Lemma session_below ctx l :
  l <> [] ->
  canonical_session_root ctx ++ [c_slash] ++ path_join l
  = SCHEME_SEP ++ path_join (u "user" :: ctx_user_id ctx :: u "sessions" :: l).
Proof.
  intros Hl. rewrite session_root_eq. unfold path_join.
  change (u "user" :: ctx_user_id ctx :: u "sessions" :: l)
    with ([u "user"; ctx_user_id ctx; u "sessions"] ++ l).
  rewrite join_app by done. by rewrite <- app_assoc.
Qed.

Lemma current_user_no_alias uri ctx c :
  wf_user (ctx_user ctx) -> resolve_current_user_uri uri ctx = Ok c ->
  exists ps, uri_parts c = Ok ps /\ no_alias ps.
Proof.
  intros Hw H. unfold resolve_current_user_uri in H.
  destruct (uri_parts uri) as [ps|] eqn:Hps; [|done]. cbn [mbind result_bind] in H.
  pose proof (uri_parts_ok _ _ Hps) as Hok. pose proof (uri_parts_no_quest _ _ Hps) as Hq.
  destruct ps as [|p0 rest]; [injection H as <-; by exists []|].
  inversion Hok as [|?? _ Hok']; subst. inversion Hq as [|?? _ Hq']; subst.
  destruct sessions_seg_ok as [Hs1 Hs2].
  destruct (seqb p0 (u "~")).
  { exists (u "user" :: ctx_user_id ctx :: rest). split; [|done].
    rewrite <- own_parts by done. destruct rest; injection H as <-; [done|]. by rewrite <- canonical_below. }
  destruct (seqb p0 (u "session")).
  { exists (u "user" :: ctx_user_id ctx :: u "sessions" :: rest). split; [|done].
    rewrite <- own_parts by (done || by apply Forall_cons).
    destruct rest as [|p1 rest2]; [injection H as <-; by rewrite session_root_eq|].
    inversion Hok' as [|?? [Hne _] _]; subst. apply nonempty_true in Hne.
    rewrite <- session_below by done. unfold canonical_session_uri in H. rewrite Hne in H.
    destruct rest2 as [|y rest2]; injection H as <-; [done|].
    unfold path_join. rewrite (join_cons _ p1) by done. by rewrite <- !app_assoc. }
  destruct (_ && _); [done|].
  destruct (resolve_uri uri) as [r|] eqn:Hr; [|done]. injection H as <-.
  by apply resolve_uri_no_alias in Hr.
Qed.

(** No alias leaves the request boundary: whatever the role, a resolved
    request URI splits into segments whose first one is neither ["~"] nor the
    legacy ["session"]. *)
Theorem request_uri_no_alias (uri : pystr) (ctx : RequestContext) (c : pystr)
    (Hw : wf_user (ctx_user ctx)) (H : resolve_request_uri uri ctx = Ok c) :
  exists ps, uri_parts c = Ok ps /\ head ps <> Some (u "~") /\ head ps <> Some (u "session").
Proof.
  unfold resolve_request_uri in H.
  destruct (uri_parts uri) as [ps|] eqn:Hps; [|done]. cbn [mbind result_bind] in H.
  destruct (part_is ps 0 (u "~")); [by eapply current_user_no_alias|].
  destruct (mem _ _); [by eapply current_user_no_alias|].
  destruct (resolve_uri uri) as [r|] eqn:Hr; [|done]. injection H as <-.
  by apply resolve_uri_no_alias in Hr.
Qed.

━━━━━━

TASK TO CARRY OUT: Filter the listing above, keeping only the lines with "exists".

EXPECTED ANSWER:
  exists ps, uri_parts c = Ok ps /\ no_alias ps.
  destruct ps as [|p0 rest]; [injection H as <-; by exists []|].
  { exists (u "user" :: ctx_user_id ctx :: rest). split; [|done].
  { exists (u "user" :: ctx_user_id ctx :: u "sessions" :: rest). split; [|done].
  exists ps, uri_parts c = Ok ps /\ head ps <> Some (u "~") /\ head ps <> Some (u "session").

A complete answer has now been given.